WORK INSTRUCTIONS:
Copy, exactly and without additions, every line in the records below from the one holding "Definition is_stack_line (l" through the one holding "(popcorn_stack_base : Z)", both ends included.

DATASET:
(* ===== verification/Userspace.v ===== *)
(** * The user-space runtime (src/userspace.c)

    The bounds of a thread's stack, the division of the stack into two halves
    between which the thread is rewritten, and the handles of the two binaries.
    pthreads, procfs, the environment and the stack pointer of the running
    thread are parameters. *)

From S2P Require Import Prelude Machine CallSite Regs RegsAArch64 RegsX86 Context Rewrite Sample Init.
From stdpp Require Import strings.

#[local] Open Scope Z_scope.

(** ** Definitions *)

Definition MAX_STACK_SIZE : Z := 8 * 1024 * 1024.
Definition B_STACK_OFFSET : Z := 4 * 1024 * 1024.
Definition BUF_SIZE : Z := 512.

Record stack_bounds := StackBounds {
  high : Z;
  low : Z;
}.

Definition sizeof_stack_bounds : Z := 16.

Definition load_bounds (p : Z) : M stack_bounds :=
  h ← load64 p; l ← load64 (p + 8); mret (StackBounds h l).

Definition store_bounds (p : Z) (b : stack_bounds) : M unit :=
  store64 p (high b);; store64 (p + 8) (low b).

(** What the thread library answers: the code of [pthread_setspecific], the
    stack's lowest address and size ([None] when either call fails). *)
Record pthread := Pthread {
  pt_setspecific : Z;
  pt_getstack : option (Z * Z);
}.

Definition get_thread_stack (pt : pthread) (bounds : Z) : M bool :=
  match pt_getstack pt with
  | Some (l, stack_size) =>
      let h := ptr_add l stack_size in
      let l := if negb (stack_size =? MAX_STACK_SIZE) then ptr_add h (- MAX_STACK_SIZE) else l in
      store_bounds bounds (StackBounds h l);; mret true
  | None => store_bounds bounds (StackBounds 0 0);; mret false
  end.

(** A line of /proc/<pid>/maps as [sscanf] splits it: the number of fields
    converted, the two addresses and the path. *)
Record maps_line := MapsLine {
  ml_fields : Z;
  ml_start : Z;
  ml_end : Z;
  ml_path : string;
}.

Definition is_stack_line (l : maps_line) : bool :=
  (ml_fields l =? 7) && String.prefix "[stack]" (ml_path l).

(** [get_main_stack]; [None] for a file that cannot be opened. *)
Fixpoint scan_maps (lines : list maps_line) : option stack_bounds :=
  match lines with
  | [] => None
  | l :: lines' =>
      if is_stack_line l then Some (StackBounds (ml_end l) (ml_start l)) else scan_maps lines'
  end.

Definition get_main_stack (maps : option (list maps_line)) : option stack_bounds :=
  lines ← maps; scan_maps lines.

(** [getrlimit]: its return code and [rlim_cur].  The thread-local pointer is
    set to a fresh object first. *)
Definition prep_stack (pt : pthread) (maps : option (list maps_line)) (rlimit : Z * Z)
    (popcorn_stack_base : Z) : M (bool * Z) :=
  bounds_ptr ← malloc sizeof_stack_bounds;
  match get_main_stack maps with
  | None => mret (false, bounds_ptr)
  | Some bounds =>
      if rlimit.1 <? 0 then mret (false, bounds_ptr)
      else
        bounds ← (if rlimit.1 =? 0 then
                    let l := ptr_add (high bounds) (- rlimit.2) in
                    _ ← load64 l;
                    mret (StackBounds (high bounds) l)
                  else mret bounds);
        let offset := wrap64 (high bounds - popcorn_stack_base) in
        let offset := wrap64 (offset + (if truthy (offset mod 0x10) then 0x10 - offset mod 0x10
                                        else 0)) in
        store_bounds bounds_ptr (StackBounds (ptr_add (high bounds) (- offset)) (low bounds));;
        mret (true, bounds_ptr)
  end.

==

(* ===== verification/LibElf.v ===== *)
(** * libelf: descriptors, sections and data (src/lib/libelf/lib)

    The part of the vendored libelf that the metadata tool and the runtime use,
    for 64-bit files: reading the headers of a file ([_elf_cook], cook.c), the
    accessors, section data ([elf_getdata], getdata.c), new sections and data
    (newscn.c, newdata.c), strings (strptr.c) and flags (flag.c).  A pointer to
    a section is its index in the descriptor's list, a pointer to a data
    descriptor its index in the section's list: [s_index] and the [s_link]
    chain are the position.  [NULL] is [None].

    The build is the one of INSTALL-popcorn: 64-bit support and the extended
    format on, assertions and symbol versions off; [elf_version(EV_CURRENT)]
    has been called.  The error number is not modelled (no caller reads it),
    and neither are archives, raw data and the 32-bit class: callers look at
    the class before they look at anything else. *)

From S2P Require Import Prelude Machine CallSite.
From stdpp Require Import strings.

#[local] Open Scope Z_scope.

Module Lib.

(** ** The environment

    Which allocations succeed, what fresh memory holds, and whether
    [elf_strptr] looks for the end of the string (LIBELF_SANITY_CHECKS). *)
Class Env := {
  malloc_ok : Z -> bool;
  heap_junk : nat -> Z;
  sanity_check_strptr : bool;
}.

---

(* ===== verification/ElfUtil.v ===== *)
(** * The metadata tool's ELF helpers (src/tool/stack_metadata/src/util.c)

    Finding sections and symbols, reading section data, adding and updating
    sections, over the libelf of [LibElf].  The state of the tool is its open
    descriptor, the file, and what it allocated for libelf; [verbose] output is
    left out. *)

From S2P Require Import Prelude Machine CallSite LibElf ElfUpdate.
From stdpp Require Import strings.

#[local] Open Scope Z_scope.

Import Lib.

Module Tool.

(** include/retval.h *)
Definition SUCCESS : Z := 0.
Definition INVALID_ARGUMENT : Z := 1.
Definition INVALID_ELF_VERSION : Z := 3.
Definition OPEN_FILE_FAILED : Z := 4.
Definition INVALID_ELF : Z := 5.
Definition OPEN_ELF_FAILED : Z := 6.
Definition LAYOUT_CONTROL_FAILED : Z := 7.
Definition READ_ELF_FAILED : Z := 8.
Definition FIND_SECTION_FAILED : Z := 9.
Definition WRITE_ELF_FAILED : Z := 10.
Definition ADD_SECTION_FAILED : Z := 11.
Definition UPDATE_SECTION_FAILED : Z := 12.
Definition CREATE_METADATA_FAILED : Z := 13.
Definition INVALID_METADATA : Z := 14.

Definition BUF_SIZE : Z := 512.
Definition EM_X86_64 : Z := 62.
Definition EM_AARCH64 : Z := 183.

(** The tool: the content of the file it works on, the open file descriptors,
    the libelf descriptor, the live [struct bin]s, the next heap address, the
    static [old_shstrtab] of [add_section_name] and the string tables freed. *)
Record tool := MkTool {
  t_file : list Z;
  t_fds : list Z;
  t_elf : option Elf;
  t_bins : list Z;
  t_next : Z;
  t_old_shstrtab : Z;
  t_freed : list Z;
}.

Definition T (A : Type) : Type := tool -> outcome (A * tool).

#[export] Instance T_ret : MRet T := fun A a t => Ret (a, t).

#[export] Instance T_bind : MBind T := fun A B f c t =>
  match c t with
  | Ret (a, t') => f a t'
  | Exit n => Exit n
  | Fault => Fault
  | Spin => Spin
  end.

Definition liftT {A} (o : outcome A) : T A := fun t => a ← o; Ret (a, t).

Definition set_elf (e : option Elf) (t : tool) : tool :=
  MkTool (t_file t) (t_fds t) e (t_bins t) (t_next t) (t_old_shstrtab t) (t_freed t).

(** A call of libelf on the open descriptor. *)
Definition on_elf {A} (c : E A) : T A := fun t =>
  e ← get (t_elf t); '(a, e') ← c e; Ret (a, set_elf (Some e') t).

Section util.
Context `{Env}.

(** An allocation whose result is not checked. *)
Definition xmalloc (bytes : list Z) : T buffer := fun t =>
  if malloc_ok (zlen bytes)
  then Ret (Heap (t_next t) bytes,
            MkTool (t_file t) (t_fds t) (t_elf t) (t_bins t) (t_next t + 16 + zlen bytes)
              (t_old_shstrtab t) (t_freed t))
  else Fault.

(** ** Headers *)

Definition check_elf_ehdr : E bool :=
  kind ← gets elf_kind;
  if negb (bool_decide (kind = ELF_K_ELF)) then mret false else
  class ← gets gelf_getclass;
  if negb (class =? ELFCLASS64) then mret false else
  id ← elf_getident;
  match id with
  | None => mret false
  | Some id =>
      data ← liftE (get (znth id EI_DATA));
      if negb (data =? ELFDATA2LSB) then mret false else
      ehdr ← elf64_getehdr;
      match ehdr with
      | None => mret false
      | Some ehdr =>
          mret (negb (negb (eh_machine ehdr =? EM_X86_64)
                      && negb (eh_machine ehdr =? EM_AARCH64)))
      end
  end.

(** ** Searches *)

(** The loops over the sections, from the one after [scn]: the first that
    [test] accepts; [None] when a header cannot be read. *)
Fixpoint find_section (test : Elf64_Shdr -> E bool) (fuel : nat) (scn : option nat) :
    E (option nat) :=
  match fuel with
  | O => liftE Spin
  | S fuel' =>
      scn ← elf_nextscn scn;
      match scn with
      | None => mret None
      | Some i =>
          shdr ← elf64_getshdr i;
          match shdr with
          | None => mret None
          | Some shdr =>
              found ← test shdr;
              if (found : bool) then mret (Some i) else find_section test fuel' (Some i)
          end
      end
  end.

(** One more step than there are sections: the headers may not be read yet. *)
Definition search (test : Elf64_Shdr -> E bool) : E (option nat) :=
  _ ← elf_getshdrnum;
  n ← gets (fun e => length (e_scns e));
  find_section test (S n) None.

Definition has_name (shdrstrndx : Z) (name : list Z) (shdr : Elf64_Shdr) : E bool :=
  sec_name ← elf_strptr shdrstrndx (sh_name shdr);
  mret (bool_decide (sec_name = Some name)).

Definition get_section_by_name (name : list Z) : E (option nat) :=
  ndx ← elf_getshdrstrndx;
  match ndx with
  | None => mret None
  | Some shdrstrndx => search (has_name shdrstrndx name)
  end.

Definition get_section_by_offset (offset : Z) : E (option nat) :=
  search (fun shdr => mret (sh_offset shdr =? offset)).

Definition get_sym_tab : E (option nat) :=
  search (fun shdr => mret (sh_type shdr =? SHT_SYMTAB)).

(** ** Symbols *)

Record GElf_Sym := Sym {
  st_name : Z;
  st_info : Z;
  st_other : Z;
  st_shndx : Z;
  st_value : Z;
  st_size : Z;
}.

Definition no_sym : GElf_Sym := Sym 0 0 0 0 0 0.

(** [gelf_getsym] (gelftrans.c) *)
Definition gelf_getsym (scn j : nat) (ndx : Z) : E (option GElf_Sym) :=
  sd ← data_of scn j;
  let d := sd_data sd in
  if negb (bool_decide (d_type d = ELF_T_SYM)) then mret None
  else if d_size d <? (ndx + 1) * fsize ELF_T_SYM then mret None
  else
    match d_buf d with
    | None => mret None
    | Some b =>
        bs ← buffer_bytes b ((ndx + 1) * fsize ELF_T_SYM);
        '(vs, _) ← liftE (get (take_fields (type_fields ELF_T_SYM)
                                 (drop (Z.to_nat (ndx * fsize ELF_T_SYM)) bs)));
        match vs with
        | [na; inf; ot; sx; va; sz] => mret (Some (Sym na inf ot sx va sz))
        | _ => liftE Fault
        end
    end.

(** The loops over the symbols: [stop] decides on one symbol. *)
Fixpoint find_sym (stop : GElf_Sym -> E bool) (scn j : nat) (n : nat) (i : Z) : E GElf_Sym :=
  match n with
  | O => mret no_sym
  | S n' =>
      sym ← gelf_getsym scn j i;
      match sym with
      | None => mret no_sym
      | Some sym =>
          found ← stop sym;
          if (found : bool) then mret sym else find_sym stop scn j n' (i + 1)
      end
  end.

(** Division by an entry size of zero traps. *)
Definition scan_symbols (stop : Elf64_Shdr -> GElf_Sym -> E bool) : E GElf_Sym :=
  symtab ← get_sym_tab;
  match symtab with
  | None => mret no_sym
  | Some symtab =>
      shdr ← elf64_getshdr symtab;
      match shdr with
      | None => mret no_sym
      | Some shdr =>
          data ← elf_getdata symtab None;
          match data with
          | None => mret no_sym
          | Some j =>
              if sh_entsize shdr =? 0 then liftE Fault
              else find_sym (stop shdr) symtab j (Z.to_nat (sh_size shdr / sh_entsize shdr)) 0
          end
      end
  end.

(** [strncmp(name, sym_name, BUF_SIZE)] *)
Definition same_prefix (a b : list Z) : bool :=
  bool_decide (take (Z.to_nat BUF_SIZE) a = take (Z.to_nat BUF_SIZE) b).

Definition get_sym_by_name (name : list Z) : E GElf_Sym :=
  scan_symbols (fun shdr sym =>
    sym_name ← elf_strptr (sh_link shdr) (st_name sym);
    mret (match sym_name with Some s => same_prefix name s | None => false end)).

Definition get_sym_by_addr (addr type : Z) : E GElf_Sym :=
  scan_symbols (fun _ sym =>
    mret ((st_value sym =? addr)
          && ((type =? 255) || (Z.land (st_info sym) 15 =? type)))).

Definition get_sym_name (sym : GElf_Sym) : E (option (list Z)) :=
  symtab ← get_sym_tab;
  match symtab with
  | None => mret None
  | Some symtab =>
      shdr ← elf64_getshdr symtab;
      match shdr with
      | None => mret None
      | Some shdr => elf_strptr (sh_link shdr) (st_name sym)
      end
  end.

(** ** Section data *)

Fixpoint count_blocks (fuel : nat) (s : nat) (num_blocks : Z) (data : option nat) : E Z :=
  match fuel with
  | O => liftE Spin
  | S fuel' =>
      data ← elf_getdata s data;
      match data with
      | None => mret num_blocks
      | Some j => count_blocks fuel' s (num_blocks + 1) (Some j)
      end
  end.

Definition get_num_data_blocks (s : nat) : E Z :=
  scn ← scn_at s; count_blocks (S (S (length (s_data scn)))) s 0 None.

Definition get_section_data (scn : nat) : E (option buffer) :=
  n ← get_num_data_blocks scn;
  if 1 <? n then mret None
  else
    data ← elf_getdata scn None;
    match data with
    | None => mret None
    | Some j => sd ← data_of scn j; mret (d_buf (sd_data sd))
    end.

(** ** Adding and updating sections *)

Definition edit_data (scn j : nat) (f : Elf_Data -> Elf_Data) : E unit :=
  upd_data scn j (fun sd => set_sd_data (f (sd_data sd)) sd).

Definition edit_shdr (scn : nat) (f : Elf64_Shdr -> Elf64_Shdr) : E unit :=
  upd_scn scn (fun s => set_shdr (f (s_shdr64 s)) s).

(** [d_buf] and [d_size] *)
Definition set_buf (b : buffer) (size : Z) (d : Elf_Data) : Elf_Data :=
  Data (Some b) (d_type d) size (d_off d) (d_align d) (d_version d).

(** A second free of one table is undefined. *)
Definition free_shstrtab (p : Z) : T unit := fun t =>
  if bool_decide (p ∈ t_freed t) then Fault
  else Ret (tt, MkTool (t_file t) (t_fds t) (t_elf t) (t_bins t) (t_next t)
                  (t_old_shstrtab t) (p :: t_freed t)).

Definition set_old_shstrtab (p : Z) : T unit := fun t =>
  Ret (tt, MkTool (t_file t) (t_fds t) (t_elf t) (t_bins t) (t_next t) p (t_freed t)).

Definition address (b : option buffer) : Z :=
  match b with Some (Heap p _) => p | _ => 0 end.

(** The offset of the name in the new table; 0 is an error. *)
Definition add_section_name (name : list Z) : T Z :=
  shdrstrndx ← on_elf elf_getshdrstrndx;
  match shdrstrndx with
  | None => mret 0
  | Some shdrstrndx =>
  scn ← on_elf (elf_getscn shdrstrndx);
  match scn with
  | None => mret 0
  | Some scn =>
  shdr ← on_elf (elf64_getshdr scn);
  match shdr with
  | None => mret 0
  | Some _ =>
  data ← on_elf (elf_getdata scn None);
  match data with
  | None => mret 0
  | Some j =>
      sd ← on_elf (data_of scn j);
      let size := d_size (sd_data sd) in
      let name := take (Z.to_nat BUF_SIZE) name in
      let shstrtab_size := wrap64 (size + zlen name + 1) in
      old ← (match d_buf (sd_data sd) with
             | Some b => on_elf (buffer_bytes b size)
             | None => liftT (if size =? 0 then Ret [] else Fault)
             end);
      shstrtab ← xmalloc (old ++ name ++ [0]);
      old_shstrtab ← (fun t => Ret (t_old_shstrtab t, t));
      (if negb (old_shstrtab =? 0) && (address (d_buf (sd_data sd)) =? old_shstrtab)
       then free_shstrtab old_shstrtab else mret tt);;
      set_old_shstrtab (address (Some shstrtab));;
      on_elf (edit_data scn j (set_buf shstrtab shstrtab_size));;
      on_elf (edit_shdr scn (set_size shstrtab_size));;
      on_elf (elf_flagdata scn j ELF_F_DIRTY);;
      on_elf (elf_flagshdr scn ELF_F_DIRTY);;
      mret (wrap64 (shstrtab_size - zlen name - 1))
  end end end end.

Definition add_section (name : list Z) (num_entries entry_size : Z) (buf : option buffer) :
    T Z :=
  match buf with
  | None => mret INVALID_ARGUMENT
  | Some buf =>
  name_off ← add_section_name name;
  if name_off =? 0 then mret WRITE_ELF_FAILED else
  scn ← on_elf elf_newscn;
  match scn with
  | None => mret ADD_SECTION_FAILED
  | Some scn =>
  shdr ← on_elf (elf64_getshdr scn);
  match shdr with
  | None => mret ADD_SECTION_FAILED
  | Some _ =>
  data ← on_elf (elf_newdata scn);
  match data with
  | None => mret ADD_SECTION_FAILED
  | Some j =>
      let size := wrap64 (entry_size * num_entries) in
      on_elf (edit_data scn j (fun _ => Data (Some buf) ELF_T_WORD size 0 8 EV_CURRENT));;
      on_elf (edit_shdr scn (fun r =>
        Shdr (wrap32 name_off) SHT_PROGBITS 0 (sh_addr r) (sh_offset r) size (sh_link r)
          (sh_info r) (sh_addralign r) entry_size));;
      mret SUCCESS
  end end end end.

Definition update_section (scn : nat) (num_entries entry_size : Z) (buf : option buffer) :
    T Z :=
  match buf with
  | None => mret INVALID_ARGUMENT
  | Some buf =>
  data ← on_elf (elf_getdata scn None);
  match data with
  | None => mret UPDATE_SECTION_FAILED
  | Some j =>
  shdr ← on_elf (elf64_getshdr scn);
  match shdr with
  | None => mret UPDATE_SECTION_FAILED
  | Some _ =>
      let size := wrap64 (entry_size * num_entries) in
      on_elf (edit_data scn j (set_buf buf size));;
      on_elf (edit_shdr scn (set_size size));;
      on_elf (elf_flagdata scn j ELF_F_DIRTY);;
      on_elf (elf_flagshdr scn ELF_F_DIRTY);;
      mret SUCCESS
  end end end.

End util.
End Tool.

EXERCISE RESPONSE:
Definition is_stack_line (l : maps_line) : bool :=
  (ml_fields l =? 7) && String.prefix "[stack]" (ml_path l).

(** [get_main_stack]; [None] for a file that cannot be opened. *)
Fixpoint scan_maps (lines : list maps_line) : option stack_bounds :=
  match lines with
  | [] => None
  | l :: lines' =>
      if is_stack_line l then Some (StackBounds (ml_end l) (ml_start l)) else scan_maps lines'
  end.

Definition get_main_stack (maps : option (list maps_line)) : option stack_bounds :=
  lines ← maps; scan_maps lines.

(** [getrlimit]: its return code and [rlim_cur].  The thread-local pointer is
    set to a fresh object first. *)
Definition prep_stack (pt : pthread) (maps : option (list maps_line)) (rlimit : Z * Z)
    (popcorn_stack_base : Z) : M (bool * Z) :=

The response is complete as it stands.